* _Work to complete_: Could you reproduce, word for word, everything below from the line containing "byte_of_int (int_of_byte a" down to the line containing "cursors ([store.DataInput], not", with both of those lines included and no others?
[Dataset records Boundary: Start]
(** * The block-tree terms dictionary reader of golucene

    A shallow embedding of [index/BlockTreeTermsReader] (the dictionary
    reader, the per-field reader, the segment terms cursor and its frames)
    and of [util.SegmentFileName], with the properties of the
    specification stated over it.

    Conventions of the embedding.
    - Go's [int] is taken to be 64 bits wide.  Integers are [Z]; the
      conversions the source writes ([int64(uint64(n) >> 2)],
      [int(uint(code) >> 1)], byte subtraction) are written out with their
      wrap-around.  Sums of slice lengths and small indexes cannot leave
      the 64-bit range and are left as they are.
    - A Go call that returns [(v, err)] is a function into a triple
      (new state of the receiver, value, optional error), so that a caller
      which drops [err] can be transcribed as it is written.
    - A function that may panic returns an [outcome]: a value, an error
      handed back to the caller, or a panic with its message.  A panic is
      never recovered in this package, it ends the run.
    - Pointers into the frame stack are indexes ([-1] is the static
      frame); pointers into the arc stack are slot numbers. *)

From Stdlib Require Import ZArith Lia.
From Stdlib Require Import Strings.Byte.
From stdpp Require Import base option list gmap strings.

Local Open Scope Z_scope.

(** ** Outcomes *)

Inductive error : Type :=
| EOF
| InvalidVarInt
| ExternalError (msg : string)
| MismatchedVersion (version indexVersion : Z)
| InvalidNumFields (numFields : Z)
| InvalidDocCount (docCount maxDoc : Z)
| InvalidSumDocFreq (sumDocFreq docCount : Z)
| InvalidSumTotalTermFreq (sumTotalTermFreq sumDocFreq : Z)
| DuplicateField (name : string).

(** The fixed part of the message each error is created with
    ([errors.New(fmt.Sprintf(...))] in the source). *)
Definition error_text (e : error) : string :=
  match e with
  | EOF => "EOF"
  | InvalidVarInt => "invalid vInt"
  | ExternalError msg => msg
  | MismatchedVersion _ _ => "mixmatched version files: "
  | InvalidNumFields _ => "invalid numFields: "
  | InvalidDocCount _ _ => "invalid docCount: "
  | InvalidSumDocFreq _ _ => "invalid sumDocFreq: "
  | InvalidSumTotalTermFreq _ _ => "invalid sumTotalTermFreq: "
  | DuplicateField _ => "duplicate field: "
  end.

(** The errors that report a corrupt index, as opposed to a failed read or
    a failure of a collaborator. *)
Definition is_corrupt_index (e : error) : bool :=
  match e with
  | EOF | InvalidVarInt | ExternalError _ => false
  | _ => true
  end.

(** The field name an error message cites, if it cites one. *)
Definition error_field (e : error) : option string :=
  match e with
  | DuplicateField name => Some name
  | _ => None
  end.

(** How a call ends: it returns with a nil error, it returns a non-nil
    error, or it panics.  The values a function of the source returns next
    to a non-nil error, and the state a failed call leaves behind, are not
    kept. *)
Inductive outcome (A : Type) : Type :=
| Ok (a : A)
| Err (e : error)
| Panic (msg : string).
Arguments Ok {A} a.
Arguments Err {A} e.
Arguments Panic {A} msg.

#[global] Instance outcome_ret : MRet outcome := λ A a, Ok a.
#[global] Instance outcome_bind : MBind outcome := λ A B k m,
  match m with
  | Ok a => k a
  | Err e => Err e
  | Panic msg => Panic msg
  end.

Definition is_Ok {A} (m : outcome A) : bool :=
  match m with Ok _ => true | _ => false end.

(** ** Machine integers and bytes *)

Definition wrap_signed (w : Z) (x : Z) : Z :=
  (x + 2 ^ (w - 1)) mod 2 ^ w - 2 ^ (w - 1).
Definition to_int32 : Z → Z := wrap_signed 32.
Definition to_int64 : Z → Z := wrap_signed 64.
Definition to_uint64 (x : Z) : Z := x mod 2 ^ 64.

(** [int(b)] for a byte [b]. *)
Definition int_of_byte (b : byte) : Z := Z.of_N (Byte.to_N b).
(** [byte(x)] for an integer [x]: the low eight bits. *)
Definition byte_of_int (x : Z) : byte :=
  default x00 (Byte.of_N (Z.to_N (x mod 256))).
(** [a - b] on the type [byte], which wraps. *)
Definition byte_sub (a b : byte) : byte :=
  byte_of_int (int_of_byte a - int_of_byte b).

(** [l[i]] for a Go [int] index; [None] stands for the index-out-of-range
    panic, which each caller turns into its own [Panic]. *)
Definition at_index {A} (l : list A) (i : Z) : option A :=
  if i <? 0 then None else l !! Z.to_nat i.

Definition index_panic : string := "index out of range".
Definition nil_panic : string := "nil pointer dereference".

(** ** Byte-stream primitives *)

(** Modelled from the spec: the variable-length integers of the byte
    cursors ([store.DataInput], not among the sources).  Seven payload
    bits per byte, lowest group first, the top bit of a byte marks a
    continuation; [limit] bounds the number of bytes (5 for a vInt, 9 for a
    vLong).  The result is the value and the number of bytes consumed. *)
Fixpoint decode_var (limit : nat) (shift : Z) (bs : list byte)
  : error + (Z * Z) :=
  match limit, bs with
  | O, _ => inl InvalidVarInt
  | _, [] => inl EOF
  | S limit', b :: bs' =>
      let v := int_of_byte b in
      let low := Z.shiftl (Z.land v 127) shift in
      if Z.testbit v 7 then
        match decode_var limit' (shift + 7) bs' with
        | inr (r, k) => inr (Z.lor low r, 1 + k)
        | inl e => inl e
        end
      else inr (low, 1)
  end.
[Dataset records Boundary: End]
* _Answer for this exercise_:
  byte_of_int (int_of_byte a - int_of_byte b).

(** [l[i]] for a Go [int] index; [None] stands for the index-out-of-range
    panic, which each caller turns into its own [Panic]. *)
Definition at_index {A} (l : list A) (i : Z) : option A :=
  if i <? 0 then None else l !! Z.to_nat i.

Definition index_panic : string := "index out of range".
Definition nil_panic : string := "nil pointer dereference".

(** ** Byte-stream primitives *)

(** Modelled from the spec: the variable-length integers of the byte
    cursors ([store.DataInput], not among the sources).  Seven payload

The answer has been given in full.